Szene, Wood | Von Renold Quade

Der Klarinettenmacher – Abschluss des »Jahres der Klarinette«

Das Jahr 2015 erklärte der Schweizer Blasmusikverband zum »Jahr der Klarinette«. Eine Herzensangelegenheit, wie der Verband selber proklamierte. Wollte man doch mit dem Fokus auf dieses vielseitige, ausdrucksstarke und flexible Holzblasinstrument Tendenzen entgegenwirken, die es im schlechtesten Fall zukünftig zum Mangelinstrument machen könnten. Und dabei ist die Klarinette nicht nur numerisch wichtig im Blasorchester. Ihr chorischer Einsatz ist von enormer Bedeutung für einen ausgewogenen Gesamtklang.

Das Jahr der Klarinette

Landauf, landab stellte die Schweiz da so einiges auf die Beine. Die Schweizer Komponisten Franco Cesarini und Christoph Walter wurden mit Werken für Soloklarinette und Blasorchester beauftragt, Mario Bürki schrieb für Klarinettenquartett. Unter dem Motto »Klang auf vier Rädern« fuhr ein »Klarinettenbus«, bestückt mit verschiedensten Instrumenten der Klarinettenfamilie, mit anschaulichem Dokumentations-, Werbe- und Infomaterial durch Stadt und Land.

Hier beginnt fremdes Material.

(** C6.  One GTI table for the three views.  The extra fixed bytes are
    0/1/1/2/3 for GTI 0/1/2/3/4 and 0 for GTI 5 to 15, and the GTI of any
    party address lies in 0..15.  [MarshalLen] is 2, plus 2 with a point
    code, plus 1 with a subsystem number, plus that table entry, plus the
    digits.  [MarshalBinary] writes, after length, indicator, point code and
    subsystem number, the fields of the table (nature of address for GTI 1;
    translation type for GTI 2; translation type, then the packed half
    octets for GTI 3; those and the nature of address for GTI 4; nothing
    otherwise), as many bytes as the table says, then the digits.  The
    decoder reads by the same table.  Past its two entry checks it accepts a
    buffer exactly when the length byte covers the fixed length the table
    gives for the indicator and the buffer has a GTI 1 to 4 header or a byte
    beyond the fixed fields; the digits it returns start right behind the
    table's fixed fields; whenever it accepts a buffer of bytes, serializing
    the value it produced gives back the first [1 + length] bytes of that
    buffer; and it reads back what the encoder laid out: parsing the
    serialization of a value that holds only what its indicator puts on the
    wire, with its length field right and digits or a GTI 1 to 4 header,
    returns that value. *)
Theorem gti_table_consistent (p : PartyAddress) :
  map Spec.gtiExtraBytes [0; 1; 2; 3; 4; 5; 6; 7; 8; 9; 10; 11; 12; 13; 14; 15]
  = [0; 1; 1; 2; 3; 0; 0; 0; 0; 0; 0; 0; 0; 0; 0; 0]
  /\ 0 <= GTI p < 16
  /\ MarshalLen p
     = 2 + (if HasPC p then 2 else 0) + (if HasSSN p then 1 else 0)
       + Spec.gtiExtraBytes (GTI p) + len (GlobalTitleInfo (GT p))
  /\ MarshalBinary p = Returns (Some (Spec.serialize p), None)
  /\ len (Spec.gtiFields p) = Spec.gtiExtraBytes (GTI p)
  /\ (forall b q,
        Forall is_uint8 b -> UnmarshalBinary b p = Cont tt q ->
        Spec.serialize q = take (Z.to_nat (1 + Length q)) b
        /\ Spec.computeWireLength q = 1 + Length q)
  /\ (forall b l ind,
        3 <= len b -> b !! 0%nat = Some l -> l < len b ->
        b !! 1%nat = Some ind ->
        ((exists q, UnmarshalBinary b p = Cont tt q)
         <-> (Spec.fixedLength ind <= 1 + l
              /\ (1 <= Z.land (Z.shiftr ind 2) 15 <= 4
                  \/ Spec.fixedLength ind < len b)))
        /\ (forall q, UnmarshalBinary b p = Cont tt q ->
              Indicator q = ind
              /\ GlobalTitleInfo (GT q)
                 = take (Z.to_nat (1 + l - Spec.fixedLength ind))
                     (drop (Z.to_nat (Spec.fixedLength ind)) b)))
  /\ (on_wire p = true -> Length p = MarshalLen p - 1 ->
      GlobalTitleInfo (GT p) <> [] \/ gti_variant p = true ->
      ParsePartyAddress (Spec.serialize p) = Returns (Some p, None)).
Proof.
  split; [reflexivity|]. split; [apply GTI_range|].
  split; [|split; [apply MarshalBinary_serialize|
                   split; [apply len_gtiFields|]]].
  - rewrite MarshalLen_computeWireLength.
    unfold Spec.computeWireLength, Spec.fixedLength, HasPC, HasSSN, GTI.
    now rewrite land_1_testbit, land_shiftr_1_testbit.
  - split; [intros b q; apply UnmarshalBinary_reencode|].
    split; [|apply ParsePartyAddress_serialize].
    intros b l ind Hlen Hl Hlt Hind.
    destruct (UnmarshalBinary_fields_cases b p l ind Hlen Hl Hlt Hind)
      as [(Hno & r & Hr & _)
         | [(Hfits & Hshort & r & Hr & _)
           | (Hfits & Hcover & q & Hq & _ & HI & Hdigits)]].
    + split; [split|].
      * intros [q Hq]. rewrite Hr in Hq. discriminate.
      * intros [Hcover Hmore]. exfalso. apply Hno. lia.
      * intros q Hq. rewrite Hr in Hq. discriminate.
    + split; [split|].
      * intros [q Hq]. rewrite Hr in Hq. discriminate.
      * intros [Hcover _]. lia.
      * intros q Hq. rewrite Hr in Hq. discriminate.
    + split; [split|].
      * intros _. split; [exact Hcover|]. lia.
      * intros _. exists q. exact Hq.
      * intros q' Hq'. rewrite Hq in Hq'. injection Hq' as <-.
        split; assumption.
Qed.

Lemma gti_table_consistent_witness :
  (Spec.serialize scenarioA
   = take (Z.to_nat (1 + Length scenarioA))
       [0x07; 0x12; 0x06; 0x00; 0x12; 0x03; 0x21; 0x43; 0xff]
   /\ Spec.computeWireLength scenarioA = 1 + Length scenarioA)
  /\ (exists q,
        UnmarshalBinary [0x07; 0x12; 0x06; 0x00; 0x12; 0x03; 0x21; 0x43; 0xff]
          new_PartyAddress
        = Cont tt q)
  /\ ParsePartyAddress (Spec.serialize scenarioA)
     = Returns (Some scenarioA, None).
Proof.
  split; [|split].
  - destruct (gti_table_consistent new_PartyAddress)
      as (_ & _ & _ & _ & _ & Hdecode & _).
    apply (Hdecode [0x07; 0x12; 0x06; 0x00; 0x12; 0x03; 0x21; 0x43; 0xff]).
    + repeat constructor; unfold is_uint8; lia.
    + reflexivity.
  - destruct (gti_table_consistent new_PartyAddress)
      as (_ & _ & _ & _ & _ & _ & Haccept & _).
    destruct (Haccept [0x07; 0x12; 0x06; 0x00; 0x12; 0x03; 0x21; 0x43; 0xff]
                0x07 0x12) as [[_ Hyes] _];
      [discriminate | reflexivity | reflexivity | reflexivity |].
    apply Hyes.
    change (Spec.fixedLength 0x12) with 6.
    change (Z.land (Z.shiftr 0x12 2) 15) with 4. lia.
  - destruct (gti_table_consistent scenarioA)
      as (_ & _ & _ & _ & _ & _ & _ & Hback).
    apply Hback; [reflexivity | reflexivity | left; discriminate].
Defined.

Flashmobs, Rekordversuche und natürlich auch unzählige Jahreskonzerte wählten das Thema Klarinette. Das Jugendblasorchester Luzern, zusammen mit der Swiss Clarinet Society, präsentierte zum Beispiel im und rund ums KKL ­Klarinettenensembles. Aber nicht nur bereits bestehende, sondern man lud auch ein zu motivierenden »ad hoc«-Ensembles.

Partitur und Recherche zur Oper »Der Klarinettenmacher«

Etwas ganz Außergewöhnliches konnte nun die Musikschule Burgdorf zum Jahreswechsel anbieten. Hatte doch der Klarinettist und Co-Schulleiter Andreas Ramseier vor Jahren, eher zufällig, in einem Musikantiquariat in Heidelberg einen Klavier­auszug der Oper »Der Klarinettenmacher« gefunden. Er ahnte natürlich nicht, welche Bedeutung dieses Werk 2015 erlangen würde, geschweige denn, dass im Casino Theater Burgdorf die Geburt der Klarinette auf so besondere Art und Weise gefeiert werden würde.

Herausforderungen bei der Umsetzung des Projekts

Ramseiers nun aktuelle Recherche hinsichtlich von Orchestermaterial und Stimmen in Theatern wie Bamberg, Kiel, Trier oder Hamburg, bei denen das Stück auf dem Spielplan stand, verliefen erfolglos. »Der Klarinettenmacher« war also praktisch verschollen. Somit blieb den Burgdorfern nichts anderes übrig, als das Stück vollkommen neu anzugehen.

»Die Tatsache, dass nicht ausreichend Geld für eine klassisch-romantische Orchesterbesetzung, für großen Chor und eine aufwendige Ausstattung zur Verfügung stand, nutzten wir als Chance, die musikalische Substanz des Werks mit neuer Instrumentierung etwas zu »ironisieren« und somit einen durchaus neuen Hörwinkel zum Stück zu schaffen«, weiß Andreas Ramseier, immer noch mit Begeisterung in den Augen, zu berichten. »Alle Überlegungen mündeten schlussendlich in einer Orchesterbesetzung mit Akkordeon, Flöte (Saxofon), Klarinette (Bassklarinette), Violine, Bratsche, Cello und Kontrabass. Dazu auf der Bühne ein Ensemble von neun Sängerinnen und Sängern, eine Orgel und zwei Gitarristen.

Roger Müller schuf für unsere Burgdorfer Interpretation ein farbiges und vielschichtiges Arrangement. Die salonmusikalische Besetzung, klanglich zunächst eher ungewöhnlich, anfangs auch nicht ganz unproblematisch, verband sich aber bestens mit dem Ansatz, den die Regie und die Ausstatter auf der Bühne verfolgten. Nämlich humoristische Distanz zu möglichen ›authentischen‹ Ansätzen zu gewinnen und ›Historisierendes‹ weitestgehend zu unterlassen.« Die Besetzung der Rollen und Musiker wurde fast ausschließlich vom Kollegium und vom Umfeld der Musikschule Burgdorf geleistet und den Chor bildete das Instrumentalensemble ökonomischerweise gleich noch mit ab.